In the cool drizzly morning, I took a few pictures of their camp, and then went over to meet them.
It turns out that I had already met the older couple at a boler meet! They had my buttons on their curtains. I had brought over buttons to give them and invite them to next year’s meet. The younger couple was their daughter, son-in-law and grand baby. The younger couple didn’t want wedding gifts; they wanted people to contribute to their “boler fund.” However, the parents had already secretly bought them a boler for a wedding gift! How touching!
Creepy Barbie near our campsite. This can give nightmares!
We made our way along Hwy 3 (Crowsnest Highway) and passed Frank Slide. Due to the miserable weather, we just stayed inside this time. In 1903, a rockslide buried the town of Frank, Alberta, killing 76 people and injuring many others.

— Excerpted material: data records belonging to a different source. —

(* ===== verification/ApiDomain.v ===== *)
(** The HPI functions of [openhpid/safhpi.c] on sessions, domains and
    resources. *)
From S2P Require Import Prelude SaHpi EntityPath EPathPattern Rpt EventLog Conf DomainState EventUtils.
From S2P Require Import Alarm Session TextBuffer Validate Domain Event HotSwap Api.

Definition SAHPI_INTERFACE_VERSION : Z := 0x020302.
Definition SAHPI_HS_CAUSE_USER_UPDATE : Z := 4.

Record SaHpiDomainInfoT := {
  di_DomainId : Z; DomainCapabilities : Z; di_IsPeer : Z; DomainTag : SaHpiTextBufferT;
  DrtUpdateCount : Z; DrtUpdateTimestamp : Z; RptUpdateCount : Z; RptUpdateTimestamp : Z;
  DatUpdateCount : Z; DatUpdateTimestamp : Z; ActiveAlarms : Z; CriticalAlarms : Z;
  MajorAlarms : Z; MinorAlarms : Z; DatUserAlarmLimit : Z; DatOverflow : Z; di_Guid : list Z }.

Section Functions.
Context `{Plugins} `{UidLookup} `{EntityPathLookup} (E : env).

(** ** Sessions *)

Definition saHpiVersionGet : Z := SAHPI_INTERFACE_VERSION.

Definition saHpiSessionOpen (DomainId : Z) (SessionId : bool) (SecurityParams : bool) : api Z :=
  reject (negb SessionId) SA_ERR_HPI_INVALID_PARAMS;;
  reject SecurityParams SA_ERR_HPI_INVALID_PARAMS;;
  reject (negb (e_init E)) SA_ERR_HPI_INTERNAL_ERROR;;
  w ← get (fun w => w);
  let '(sid, s) := oh_create_session
                     (fun did => bool_decide (is_Some (oh_get_domain did (doms w)))) DomainId (sessions w) in
  modify (fun w => w <| sessions := s |>);;
  reject (sid =? 0) SA_ERR_HPI_INVALID_DOMAIN;;
  return_ SA_OK (Some sid).

Definition saHpiSessionClose (SessionId : Z) : api unit :=
  OH_CHECK_INIT_STATE SessionId;;
  s ← get sessions;
  let '(rv, s) := oh_destroy_session SessionId s in
  modify (fun w => w <| sessions := s |>);;
  return_ rv (Some tt).

(** [openhpid/threaded.c]: the discovery thread is woken up, and the caller waits
    for its signal while the other threads run. *)
Definition oh_wake_discovery_thread {O} : M O unit := fun w =>
  if negb (e_started E) then (Next tt, w)
  else match e_round E with
       | Some others => (Next tt, others w)
       | None => (Waits, w)
       end.

Definition saHpiDiscover (SessionId : Z) : api unit :=
  OH_CHECK_INIT_STATE SessionId;;
  oh_wake_discovery_thread;;
  return_ SA_OK (Some tt).

(** ** Domains *)

Definition saHpiDomainInfoGet (SessionId : Z) (DomainInfo : bool) : api SaHpiDomainInfoT :=
  reject (negb DomainInfo) SA_ERR_HPI_INVALID_PARAMS;;
  OH_CHECK_INIT_STATE SessionId;;
  did ← OH_GET_DID SessionId;
  d ← OH_GET_DOMAIN did;
  x ← domain d;
  let info :=
    {| di_DomainId := domain_id x; DomainCapabilities := capabilities x; di_IsPeer := 0;
       DrtUpdateCount := drt_update_count (drt x);
       DrtUpdateTimestamp := drt_update_timestamp (drt x);
       RptUpdateCount := table_update_count (rpt x);
       RptUpdateTimestamp := update_timestamp (rpt x);
       DatUpdateCount := dat_update_count (dat x);
       DatUpdateTimestamp := dat_update_timestamp (dat x);
       ActiveAlarms := oh_count_alarms (Some x) SAHPI_ALL_SEVERITIES;
       CriticalAlarms := oh_count_alarms (Some x) SAHPI_CRITICAL;
       MajorAlarms := oh_count_alarms (Some x) SAHPI_MAJOR;
       MinorAlarms := oh_count_alarms (Some x) SAHPI_MINOR;
       DatUserAlarmLimit := default OH_MAX_DAT_USER_LIMIT (get_num OPENHPI_DAT_USER_LIMIT (e_params E));
       DatOverflow := overflow (dat x); di_Guid := guid x; DomainTag := tag x |} in
  oh_release_domain d;;
  return_ SA_OK (Some info).

Definition saHpiDrtEntryGet (SessionId EntryId : Z) (NextEntryId DrtEntry : bool)
    : api (Z * SaHpiDrtEntryT) :=
  OH_CHECK_INIT_STATE SessionId;;
  did ← OH_GET_DID SessionId;
  reject (negb DrtEntry || negb NextEntryId || (EntryId =? SAHPI_LAST_ENTRY)) SA_ERR_HPI_INVALID_PARAMS;;
  t ← get doms;
  let '(rv, out) := oh_drt_entry_get did EntryId NextEntryId DrtEntry t in
  return_ rv out.

Definition saHpiDomainTagSet (SessionId : Z) (DomainTag : option SaHpiTextBufferT) : api unit :=
  reject (negb (truthy (oh_valid_textbuffer DomainTag))) SA_ERR_HPI_INVALID_PARAMS;;
  OH_CHECK_INIT_STATE SessionId;;
  did ← OH_GET_DID SessionId;
  d ← OH_GET_DOMAIN did;
  set_d d (fun x => x <| tag := default zero_textbuffer DomainTag |>);;
  oh_release_domain d;;
  return_ SA_OK (Some tt).

(** ** Resources *)

Definition saHpiRptEntryGet (SessionId EntryId_ : Z) (NextEntryId RptEntry : bool)
    : api (Z * SaHpiRptEntryT) :=
  OH_CHECK_INIT_STATE SessionId;;
  did ← OH_GET_DID SessionId;
  reject (negb NextEntryId || negb RptEntry) SA_ERR_HPI_INVALID_PARAMS;;
  reject (EntryId_ =? SAHPI_LAST_ENTRY) SA_ERR_HPI_INVALID_PARAMS;;
  d ← OH_GET_DOMAIN did;
  x ← domain d;
  let req_entry :=
    if EntryId_ =? SAHPI_FIRST_ENTRY then oh_get_resource_next (Some (rpt x)) SAHPI_FIRST_ENTRY
    else oh_get_resource_by_id (Some (rpt x)) EntryId_ in
  match req_entry with
  | None => oh_release_domain d;; fail SA_ERR_HPI_NOT_PRESENT
  | Some req_entry =>
      let next_entry := oh_get_resource_next (Some (rpt x)) (EntryId req_entry) in
      let next := match next_entry with Some n => EntryId n | None => SAHPI_LAST_ENTRY end in
      oh_release_domain d;;
      return_ SA_OK (Some (next, req_entry))
  end.

Definition saHpiRptEntryGetByResourceId (SessionId ResourceId : Z) (RptEntry : bool)
    : api SaHpiRptEntryT :=
  OH_CHECK_INIT_STATE SessionId;;
  did ← OH_GET_DID SessionId;
  reject ((ResourceId =? SAHPI_UNSPECIFIED_RESOURCE_ID) || negb RptEntry) SA_ERR_HPI_INVALID_PARAMS;;
  d ← OH_GET_DOMAIN did;
  x ← domain d;
  match oh_get_resource_by_id (Some (rpt x)) ResourceId with
  | None => oh_release_domain d;; fail SA_ERR_HPI_INVALID_RESOURCE
  | Some req_entry => oh_release_domain d;; return_ SA_OK (Some req_entry)
  end.

Definition saHpiResourceSeveritySet (SessionId ResourceId Severity : Z) : api unit :=
  OH_CHECK_INIT_STATE SessionId;;
  reject (ResourceId =? SAHPI_UNSPECIFIED_RESOURCE_ID) SA_ERR_HPI_INVALID_PARAMS;;
  reject (negb (oh_lookup_severity Severity) || (Severity =? SAHPI_ALL_SEVERITIES))
    SA_ERR_HPI_INVALID_PARAMS;;
  did ← OH_GET_DID SessionId;
  d ← OH_GET_DOMAIN did;
  h ← OH_HANDLER_GET d ResourceId;
  oh_release_domain d;;
  '(error, _) ← OH_CALL_ABI h set_resource_severity SA_ERR_HPI_INVALID_CMD ResourceId Severity;
  when (negb (error =? SA_OK)) (oh_release_handler h;; fail error);;
  oh_release_handler h;;
  when (error =? SA_OK)
    (detect did (fun s => oh_detect_res_sev_alarm (e_params E) (e_now E) s ResourceId Severity));;
  d ← OH_GET_DOMAIN did;
  x ← domain d;
  match oh_get_resource_by_id (Some (rpt x)) ResourceId with
  | None => oh_release_domain d;; fail SA_ERR_HPI_NOT_PRESENT
  | Some _ =>
      set_d d (fun x => x <| rpt ::= store_resource ResourceId
                               (fun r => r <| ResourceSeverity := Severity |>) |>);;
      oh_release_domain d;;
      return_ error (Some tt)
  end.

Definition saHpiResourceTagSet (SessionId ResourceId_ : Z) (ResourceTag_ : option SaHpiTextBufferT)
    : api unit :=
  OH_CHECK_INIT_STATE SessionId;;
  reject (negb (truthy (oh_valid_textbuffer ResourceTag_))) SA_ERR_HPI_INVALID_PARAMS;;
  let tag_ := default zero_textbuffer ResourceTag_ in
  did ← OH_GET_DID SessionId;
  d ← OH_GET_DOMAIN did;
  h ← OH_HANDLER_GET d ResourceId_;
  oh_release_domain d;;
  '(rv, _) ← OH_CALL_ABI h set_resource_tag SA_ERR_HPI_INVALID_CMD ResourceId_ tag_;
  when (negb (rv =? SA_OK)) (oh_release_handler h;; fail rv);;
  oh_release_handler h;;
  d ← OH_GET_DOMAIN did;
  x ← domain d;
  match oh_get_resource_by_id (Some (rpt x)) ResourceId_ with
  | None => oh_release_domain d;; fail SA_ERR_HPI_NOT_PRESENT
  | Some _ =>
      set_d d (fun x => x <| rpt ::= store_resource ResourceId_
                               (fun r => r <| ResourceTag := tag_ |>) |>);;
      oh_release_domain d;;
      return_ SA_OK (Some tt)
  end.

Definition saHpiMyEntityPathGet (SessionId : Z) : api unit := fail SA_ERR_HPI_UNSUPPORTED_API.
Definition saHpiResourceIdGet (SessionId : Z) : api unit := fail SA_ERR_HPI_UNSUPPORTED_API.

(** What the four pointers receive; [InstrumentId] when an instrument was found. *)
Record by_path := {
  bp_InstanceId : Z; bp_ResourceId : Z; bp_InstrumentId : option Z; bp_RptUpdateCount : Z }.

Definition saHpiGetIdByEntityPath (SessionId : Z) (EntityPath : SaHpiEntityPathT) (InstrumentType : Z)
    (InstanceId : option Z) (ResourceId_ InstrumentId RptUpdateCount_ : bool) : api by_path :=
  reject (bool_decide (InstanceId = None) || negb ResourceId_
          || bool_decide (InstanceId = Some SAHPI_LAST_ENTRY)
          || (negb InstrumentId && negb (InstrumentType =? SAHPI_NO_RECORD)) || negb RptUpdateCount_)
    SA_ERR_HPI_INVALID_PARAMS;;
  instance ← read InstanceId;
  OH_CHECK_INIT_STATE SessionId;;
  did ← OH_GET_DID SessionId;
  d ← OH_GET_DOMAIN did;
  x ← domain d;
  match oh_get_resource_by_ep (Some (rpt x)) (Some EntityPath) with
  | None => oh_release_domain d;; fail SA_ERR_HPI_NOT_PRESENT
  | Some rptentry =>
      let rid := ResourceId rptentry in
      let out i num := {| bp_InstanceId := i; bp_ResourceId := rid; bp_InstrumentId := num;
                          bp_RptUpdateCount := table_update_count (rpt x) |} in
      if InstrumentType =? SAHPI_NO_RECORD
      then oh_release_domain d;; return_ SA_OK (Some (out SAHPI_LAST_ENTRY None))
      else
        let rdr :=
          if instance =? SAHPI_FIRST_ENTRY
          then oh_get_rdr_by_type_first (Some (rpt x)) rid InstrumentType
          else oh_get_rdr_by_type (Some (rpt x)) rid InstrumentType (oh_get_rdr_num instance) in
        match rdr with
        | None => oh_release_domain d;; return_ SA_ERR_HPI_NOT_PRESENT (Some (out instance None))
        | Some rdr =>
            let num := oh_get_rdr_num (RecordId rdr) in
            let next := oh_get_rdr_by_type_next (Some (rpt x)) rid InstrumentType num in
            let i := match next with
                     | None => SAHPI_LAST_ENTRY
                     | Some rdr => oh_get_rdr_uid (RdrType rdr) (oh_get_rdr_num (RecordId rdr))
                     end in
            oh_release_domain d;;
            return_ SA_OK (Some (out i (Some num)))
        end
  end.

(** The pattern [{.,.}] before the parent's path. *)
Definition child_pattern (parent : SaHpiEntityPathT) : oh_entitypath_pattern :=
  let dot := {| is_splat := 0; etp := {| etp_is_dot := 1; type := 0 |};
                elp := {| elp_is_dot := 1; location := 0 |} |} in
  let tuple e := {| is_splat := 0; etp := {| etp_is_dot := 0; type := EntityType e |};
                    elp := {| elp_is_dot := 0; location := EntityLocation e |} |} in
  {| epattern := dot :: map (fun i => tuple (Entry parent !!! i)) (seq 0 SAHPI_MAX_ENTITY_PATH) |}.

Definition is_child (epp : oh_entitypath_pattern) (r : SaHpiRptEntryT) : bool :=
  truthy (default SAHPI_FALSE (oh_match_entitypath_pattern (Some epp) (Some (ResourceEntity r)))).

(** The two loops over the resources from [rpte] on; the first one stops after
    the first resource unless [all].  [None]: the fuel is used up. *)
Fixpoint find_child (fuel : nat) (t : RPTable) (epp : oh_entitypath_pattern) (all : bool)
    (rpte : option SaHpiRptEntryT) : option (option SaHpiRptEntryT) :=
  match rpte with
  | None => Some None
  | Some r =>
      if is_child epp r then Some (Some r)
      else if negb all then Some None
      else match fuel with
           | O => None
           | S fuel => find_child fuel t epp all (oh_get_resource_next (Some t) (ResourceId r))
           end
  end.

(** Enough fuel: [find_child_ends]. *)
Definition resource_fuel (t : RPTable) : nat := length (rptlist t).

Definition saHpiGetChildEntityPath (SessionId : Z) (ParentEntityPath : SaHpiEntityPathT)
    (InstanceId : option Z) (ChildEntityPath RptUpdateCount_ : bool)
    : api (Z * SaHpiEntityPathT * Z) :=
  reject (bool_decide (InstanceId = None) || bool_decide (InstanceId = Some SAHPI_LAST_ENTRY)
          || negb RptUpdateCount_) SA_ERR_HPI_INVALID_PARAMS;;
  instance ← read InstanceId;
  OH_CHECK_INIT_STATE SessionId;;
  did ← OH_GET_DID SessionId;
  d ← OH_GET_DOMAIN did;
  x ← domain d;
  let first := Entry ParentEntityPath !!! 0%nat in
  when (negb (EntityType first =? SAHPI_ENT_ROOT) || negb (EntityLocation first =? 0))
    (bail d (bool_decide (oh_get_resource_by_ep (Some (rpt x)) (Some ParentEntityPath) = None))
       SA_ERR_HPI_INVALID_DATA);;
  let epp := child_pattern ParentEntityPath in
  let find := find_child (resource_fuel (rpt x)) (rpt x) epp in
  rpte ← ends (find (instance =? SAHPI_FIRST_ENTRY) (oh_get_resource_by_id (Some (rpt x)) instance));
  match rpte with
  | None => oh_release_domain d;; fail SA_ERR_HPI_NOT_PRESENT
  | Some rpte =>
      nrpte ← ends (find true (oh_get_resource_next (Some (rpt x)) (ResourceId rpte)));
      let next := match nrpte with Some n => ResourceId n | None => SAHPI_LAST_ENTRY end in
      when (negb ChildEntityPath) undefined;;
      oh_release_domain d;;
      return_ SA_OK (Some (next, ResourceEntity rpte, table_update_count (rpt x)))
  end.

(** [h->id] of no handler is undefined.  The resource's entry, which is read once
    more after the domain is released, is the one found before: only another
    thread could have changed it. *)
Definition saHpiResourceFailedRemove (SessionId ResourceId : Z) : api unit :=
  OH_CHECK_INIT_STATE SessionId;;
  did ← OH_GET_DID SessionId;
  d ← OH_GET_DOMAIN did;
  x ← domain d;
  match oh_get_resource_by_id (Some (rpt x)) ResourceId with
  | None => oh_release_domain d;; fail SA_ERR_HPI_NOT_PRESENT
  | Some rpte =>
      bail d (negb (truthy (ResourceFailed rpte))) SA_ERR_HPI_INVALID_REQUEST;;
      need d rpte SAHPI_CAPABILITY_FRU SA_ERR_HPI_INVALID_CMD;;
      let saved_res := rpte in
      h ← OH_HANDLER_GET d ResourceId;
      oh_release_domain d;;
      has ← match h with
            | Some hid => handler_has hid (fun h => abi h resource_failed_remove)
            | None => mret false
            end;
      when has
        ('(error, _) ← OH_CALL_ABI h resource_failed_remove SA_ERR_HPI_INTERNAL_ERROR ResourceId tt;
         oh_release_handler h;;
         return_ error (Some tt));;
      hid ← read h;
      hsstate ←
        (if has_cap (ResourceCapabilities rpte) SAHPI_CAPABILITY_MANAGED_HOTSWAP then
           '(error, hsstate) ← OH_CALL_ABI h get_hotswap_state SA_ERR_HPI_INTERNAL_ERROR ResourceId tt;
           when (negb (error =? SA_OK)) (oh_release_handler h;; fail error);;
           read hsstate
         else mret SAHPI_HS_STATE_ACTIVE);
      oh_release_handler h;;
      oh_evt_queue_push
        {| hid := hid; resource := saved_res; rdrs := []; rdrs_to_remove := [];
           event := {| Source := ResourceId; event_Timestamp := e_now E;
                       event_Severity := ResourceSeverity saved_res;
                       EventDataUnion := HotSwapEvent
                         {| PreviousHotSwapState := hsstate;
                            HotSwapState := SAHPI_HS_STATE_NOT_PRESENT;
                            CauseOfStateChange := SAHPI_HS_CAUSE_USER_UPDATE |} |} |};;
      return_ SA_OK (Some tt)
  end.
End Functions.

We arrived at the Hands Across the Border rally on Friday, just one day late. The HAB is an annual WBCCI rally between the Montana and Alberta-Saskatchewan units. We were up to our axels in muck, and it was dry camping, but we had a wonderful time with our good friends. The rally was in Bow Island, AB, which is the pinto bean capital of Canada. We had a bean cook-off, so that helped keep our trailers warm.